» Exercise requirements:
Quote exactly, and only, the lines from the one with "mk_dev () demo_blocks" through the end of the listing.

» Data shown:
(** A change of the other fields of a block. *)
Lemma b_bi_acct b blk f : (∀ x, acct (f x) = acct x) → acct_eq b (b_bi blk f b).
Proof.
  intros Hf. split; try done. cbn. apply list_eq. intros i.
  rewrite !list_lookup_fmap, list_lookup_alter. destruct (decide _) as [->|]; [|done].
  destruct (block_info b !! _); [|done]. cbn. by rewrite Hf.
Qed.
End accounting.

(** ** A small device

    Three blocks of 16 chunks: one that is being allocated with a chunk in use, one
    that is erased, and a full one with two chunks in use, one of them deleted softly. *)

Definition demo_cfg : yaffs_config := {|
  inband_tags := false; total_bytes_per_chunk := 32; chunks_per_block := 16;
  start_block := 1; end_block := 3; n_reserved_blocks := 0; use_nand_ecc := true;
  no_tags_ecc := false; is_yaffs2 := true; refresh_period := 0; skip_checkpt_wr := false;
  always_check_erased := false; disable_bad_block_marking := false;
  data_bytes_per_chunk := 32; tnode_size := 32; swap_endian := false; read_only := false;
  internal_start_block := 1; internal_end_block := 3; block_offset := 0; chunk_offset := 0;
  chunk_bit_stride := 2; chunks_per_summary := 8; temp_bytes := replicate 32 0;
  yaffs_wr_attempts := 0; skip_verification := true; trace_erase := false |}.

#[local] Existing Instance demo_cfg.

Lemma demo_geometry : geometry.
Proof. split; [done|done|done|done|done]. Qed.

Definition demo_bi (soft pages : Z) (st : yaffs_block_state) : yaffs_block_info :=
  mk_bi soft pages st false false false 0 false false 0x1000.

Definition demo_blocks : yaffs_blocks :=
  mk_blocks [demo_bi 0 1 YAFFS_BLOCK_STATE_ALLOCATING; demo_bi 0 0 YAFFS_BLOCK_STATE_EMPTY;
             demo_bi 1 2 YAFFS_BLOCK_STATE_FULL]
    [1; 0; 0; 0; 3; 0] 1 1 1 1 46 0x1001.

Lemma demo_bitmap_wf : bitmap_wf demo_blocks.
Proof. split; [done|]. unfold demo_blocks, in_u; cbn. repeat constructor; lia. Qed.

Lemma demo_in_range blk : in_range blk → blk = 1 ∨ blk = 2 ∨ blk = 3.
Proof. unfold in_range. cbn. lia. Qed.

Lemma demo_blocks_ok : blocks_ok demo_blocks.
Proof.
  split; [|done]. split; [split; [apply demo_bitmap_wf|done]| | | |done|done].
  - intros blk c _ Hc. cbn in Hc. lia.
  - intros blk x [-> | [-> | ->]]%demo_in_range Hx; injection Hx as <-;
      (split; [reflexivity|cbn; lia|vm_compute; set_solver| |]); cbn; try done; set_solver.
  - right. split; [done|done|by eexists|]. intros c Hc. cbn in Hc.
    assert (Forall (λ c, bit_at demo_blocks 1 c = false) (seqZ 1 15)) as Hall
      by (apply (bool_decide_eq_true_1 _); by vm_compute).
    apply (proj1 (Forall_forall _ _) Hall), elem_of_seqZ. lia.
Qed.

Definition demo_dev : yaffs_dev () :=
  mk_dev () demo_blocks (mk_gc false false 1 0 0 0 0 0 0 0 0 0 0)
    (mk_temp (replicate YAFFS_N_TEMP_BUFFERS false) 0 0 0 0) false 0 0 None 0 0 (λ _, 0).

Example chunk_bitmap_spec_witness : yaffs_check_chunk_bit 3 1 demo_dev = Ok (true, demo_dev) ∧
  yaffs_count_chunk_bits 3 demo_dev = Ok (2, demo_dev).
Proof.
  pose proof (@chunk_bitmap_spec () demo_cfg demo_geometry 3 1 demo_dev demo_bitmap_wf
    ltac:(split; cbn; lia) ltac:(cbn; lia)) as (_ & _ & H1 & H2 & _).
  split; [exact H1|exact H2].
Defined.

» Answer:
  mk_dev () demo_blocks (mk_gc false false 1 0 0 0 0 0 0 0 0 0 0)
    (mk_temp (replicate YAFFS_N_TEMP_BUFFERS false) 0 0 0 0) false 0 0 None 0 0 (λ _, 0).

Example chunk_bitmap_spec_witness : yaffs_check_chunk_bit 3 1 demo_dev = Ok (true, demo_dev) ∧
  yaffs_count_chunk_bits 3 demo_dev = Ok (2, demo_dev).
Proof.
  pose proof (@chunk_bitmap_spec () demo_cfg demo_geometry 3 1 demo_dev demo_bitmap_wf
    ltac:(split; cbn; lia) ltac:(cbn; lia)) as (_ & _ & H1 & H2 & _).
  split; [exact H1|exact H2].
Defined.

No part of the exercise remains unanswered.